**What this task involves**
Lines to restate from the data below: from the one containing "VBool _), (VInt _ | VBool _) =>" to the one containing "(** [v.strip()]: only", both included. Give them again exactly, and only them.

**Input records**
---
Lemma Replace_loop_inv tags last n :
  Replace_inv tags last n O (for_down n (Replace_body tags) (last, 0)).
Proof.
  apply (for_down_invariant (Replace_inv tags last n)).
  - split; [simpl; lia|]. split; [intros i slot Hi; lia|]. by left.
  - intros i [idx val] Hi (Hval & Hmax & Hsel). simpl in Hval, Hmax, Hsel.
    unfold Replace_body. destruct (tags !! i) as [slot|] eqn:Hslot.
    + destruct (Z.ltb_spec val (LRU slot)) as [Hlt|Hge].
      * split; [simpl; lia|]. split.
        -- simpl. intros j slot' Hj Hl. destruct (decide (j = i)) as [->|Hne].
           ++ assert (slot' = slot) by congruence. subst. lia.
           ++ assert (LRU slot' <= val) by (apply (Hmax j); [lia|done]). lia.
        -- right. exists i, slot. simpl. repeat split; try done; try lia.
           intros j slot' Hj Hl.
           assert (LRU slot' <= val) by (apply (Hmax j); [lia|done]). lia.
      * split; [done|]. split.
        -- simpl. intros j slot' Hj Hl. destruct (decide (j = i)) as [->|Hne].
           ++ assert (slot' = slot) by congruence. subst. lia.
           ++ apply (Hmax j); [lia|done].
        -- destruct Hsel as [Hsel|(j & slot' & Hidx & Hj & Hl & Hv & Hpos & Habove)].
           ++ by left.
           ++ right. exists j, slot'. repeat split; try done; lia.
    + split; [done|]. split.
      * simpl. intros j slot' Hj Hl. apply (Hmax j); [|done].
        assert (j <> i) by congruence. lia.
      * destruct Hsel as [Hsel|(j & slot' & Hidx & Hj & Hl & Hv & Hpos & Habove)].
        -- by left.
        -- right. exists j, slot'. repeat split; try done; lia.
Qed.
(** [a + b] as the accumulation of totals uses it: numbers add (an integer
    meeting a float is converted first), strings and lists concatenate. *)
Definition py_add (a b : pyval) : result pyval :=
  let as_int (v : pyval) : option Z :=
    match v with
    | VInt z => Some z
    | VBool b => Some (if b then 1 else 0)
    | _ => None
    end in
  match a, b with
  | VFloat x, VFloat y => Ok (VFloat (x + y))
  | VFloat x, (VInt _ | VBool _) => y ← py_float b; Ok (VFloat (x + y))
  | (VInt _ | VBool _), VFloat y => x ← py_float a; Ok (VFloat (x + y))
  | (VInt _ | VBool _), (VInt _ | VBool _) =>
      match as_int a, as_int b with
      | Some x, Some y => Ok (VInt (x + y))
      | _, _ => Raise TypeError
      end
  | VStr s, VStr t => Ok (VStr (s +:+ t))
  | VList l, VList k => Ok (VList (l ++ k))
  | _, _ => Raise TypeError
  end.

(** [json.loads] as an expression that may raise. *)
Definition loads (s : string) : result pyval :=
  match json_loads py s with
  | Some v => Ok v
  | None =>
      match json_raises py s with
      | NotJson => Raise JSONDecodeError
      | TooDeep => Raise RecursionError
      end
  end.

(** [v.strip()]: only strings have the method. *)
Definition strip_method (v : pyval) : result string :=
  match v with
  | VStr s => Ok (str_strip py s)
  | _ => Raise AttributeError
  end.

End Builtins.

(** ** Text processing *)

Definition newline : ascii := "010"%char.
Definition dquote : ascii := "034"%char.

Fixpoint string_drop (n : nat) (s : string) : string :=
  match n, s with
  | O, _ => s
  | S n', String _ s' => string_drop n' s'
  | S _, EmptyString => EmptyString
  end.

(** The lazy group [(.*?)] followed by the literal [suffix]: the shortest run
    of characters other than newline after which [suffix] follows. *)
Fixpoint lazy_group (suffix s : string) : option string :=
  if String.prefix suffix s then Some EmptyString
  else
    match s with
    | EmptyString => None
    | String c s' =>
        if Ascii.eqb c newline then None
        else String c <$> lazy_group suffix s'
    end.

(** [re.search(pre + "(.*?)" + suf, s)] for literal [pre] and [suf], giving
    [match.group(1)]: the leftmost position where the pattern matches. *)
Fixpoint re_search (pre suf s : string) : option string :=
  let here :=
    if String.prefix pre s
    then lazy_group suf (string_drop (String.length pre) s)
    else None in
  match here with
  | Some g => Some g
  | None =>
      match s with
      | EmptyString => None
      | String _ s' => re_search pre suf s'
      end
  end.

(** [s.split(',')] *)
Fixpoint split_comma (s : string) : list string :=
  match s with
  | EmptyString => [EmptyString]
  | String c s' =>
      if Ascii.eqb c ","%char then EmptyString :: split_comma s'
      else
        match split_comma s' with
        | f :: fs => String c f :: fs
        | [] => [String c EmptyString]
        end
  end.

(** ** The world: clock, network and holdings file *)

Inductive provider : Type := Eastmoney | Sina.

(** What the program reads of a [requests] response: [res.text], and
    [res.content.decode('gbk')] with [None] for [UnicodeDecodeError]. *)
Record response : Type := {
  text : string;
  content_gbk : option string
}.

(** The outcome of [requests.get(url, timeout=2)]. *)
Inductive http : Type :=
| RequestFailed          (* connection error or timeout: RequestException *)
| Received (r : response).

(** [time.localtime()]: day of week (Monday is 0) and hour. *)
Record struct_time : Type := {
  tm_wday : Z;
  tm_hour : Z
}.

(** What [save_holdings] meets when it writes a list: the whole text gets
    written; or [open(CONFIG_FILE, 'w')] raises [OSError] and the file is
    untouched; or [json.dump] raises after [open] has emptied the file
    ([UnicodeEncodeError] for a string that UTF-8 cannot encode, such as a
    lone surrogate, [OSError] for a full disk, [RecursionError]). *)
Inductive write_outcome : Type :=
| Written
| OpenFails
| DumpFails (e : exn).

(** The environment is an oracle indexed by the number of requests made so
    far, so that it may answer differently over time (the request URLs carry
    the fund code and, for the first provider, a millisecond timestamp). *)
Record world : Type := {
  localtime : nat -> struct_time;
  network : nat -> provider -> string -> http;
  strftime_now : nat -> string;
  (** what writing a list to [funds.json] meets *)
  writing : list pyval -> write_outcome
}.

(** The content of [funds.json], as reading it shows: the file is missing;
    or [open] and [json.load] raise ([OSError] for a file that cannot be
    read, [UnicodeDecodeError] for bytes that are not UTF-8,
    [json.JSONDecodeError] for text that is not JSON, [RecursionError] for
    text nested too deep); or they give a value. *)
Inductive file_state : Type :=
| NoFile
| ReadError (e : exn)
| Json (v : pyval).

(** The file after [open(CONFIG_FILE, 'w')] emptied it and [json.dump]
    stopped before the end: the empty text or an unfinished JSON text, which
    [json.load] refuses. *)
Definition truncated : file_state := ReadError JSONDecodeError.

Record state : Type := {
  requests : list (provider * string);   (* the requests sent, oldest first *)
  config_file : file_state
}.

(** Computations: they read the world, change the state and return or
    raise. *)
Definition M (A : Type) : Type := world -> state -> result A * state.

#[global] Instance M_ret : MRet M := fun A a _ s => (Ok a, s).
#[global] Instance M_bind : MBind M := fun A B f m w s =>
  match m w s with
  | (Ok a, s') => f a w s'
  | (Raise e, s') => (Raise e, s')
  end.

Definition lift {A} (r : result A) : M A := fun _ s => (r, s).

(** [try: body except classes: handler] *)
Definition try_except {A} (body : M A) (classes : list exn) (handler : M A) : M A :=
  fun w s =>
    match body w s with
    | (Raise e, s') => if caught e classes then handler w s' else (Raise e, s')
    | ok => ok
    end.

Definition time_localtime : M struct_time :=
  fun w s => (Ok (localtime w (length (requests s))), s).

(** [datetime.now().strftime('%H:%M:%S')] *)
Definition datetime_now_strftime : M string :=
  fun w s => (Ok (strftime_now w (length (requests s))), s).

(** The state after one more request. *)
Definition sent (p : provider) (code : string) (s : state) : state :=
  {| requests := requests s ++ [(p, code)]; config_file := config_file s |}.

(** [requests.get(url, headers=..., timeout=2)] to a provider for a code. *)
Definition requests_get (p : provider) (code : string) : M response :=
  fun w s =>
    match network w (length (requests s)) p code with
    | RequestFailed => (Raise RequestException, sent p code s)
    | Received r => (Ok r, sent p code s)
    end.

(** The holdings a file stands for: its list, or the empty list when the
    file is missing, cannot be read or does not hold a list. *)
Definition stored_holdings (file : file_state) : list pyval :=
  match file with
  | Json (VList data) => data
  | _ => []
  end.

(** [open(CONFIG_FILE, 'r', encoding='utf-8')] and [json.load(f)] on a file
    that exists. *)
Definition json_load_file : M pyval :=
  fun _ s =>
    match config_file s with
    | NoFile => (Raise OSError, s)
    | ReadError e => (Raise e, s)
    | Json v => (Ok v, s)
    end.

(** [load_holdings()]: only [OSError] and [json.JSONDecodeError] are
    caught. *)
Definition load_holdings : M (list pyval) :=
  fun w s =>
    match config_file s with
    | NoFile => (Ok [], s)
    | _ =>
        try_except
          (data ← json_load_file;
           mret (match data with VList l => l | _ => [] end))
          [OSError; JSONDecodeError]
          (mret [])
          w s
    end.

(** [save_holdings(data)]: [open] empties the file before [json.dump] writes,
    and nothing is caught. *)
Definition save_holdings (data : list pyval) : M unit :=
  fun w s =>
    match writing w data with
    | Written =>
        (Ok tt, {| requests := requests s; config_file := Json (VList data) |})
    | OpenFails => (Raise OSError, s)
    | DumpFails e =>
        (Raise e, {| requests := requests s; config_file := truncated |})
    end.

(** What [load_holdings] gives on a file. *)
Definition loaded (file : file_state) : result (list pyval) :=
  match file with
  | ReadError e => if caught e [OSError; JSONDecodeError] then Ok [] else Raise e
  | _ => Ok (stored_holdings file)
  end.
---
**Output**
  | (VInt _ | VBool _), (VInt _ | VBool _) =>
      match as_int a, as_int b with
      | Some x, Some y => Ok (VInt (x + y))
      | _, _ => Raise TypeError
      end
  | VStr s, VStr t => Ok (VStr (s +:+ t))
  | VList l, VList k => Ok (VList (l ++ k))
  | _, _ => Raise TypeError
  end.

(** [json.loads] as an expression that may raise. *)
Definition loads (s : string) : result pyval :=
  match json_loads py s with
  | Some v => Ok v
  | None =>
      match json_raises py s with
      | NotJson => Raise JSONDecodeError
      | TooDeep => Raise RecursionError
      end
  end.

(** [v.strip()]: only strings have the method. *)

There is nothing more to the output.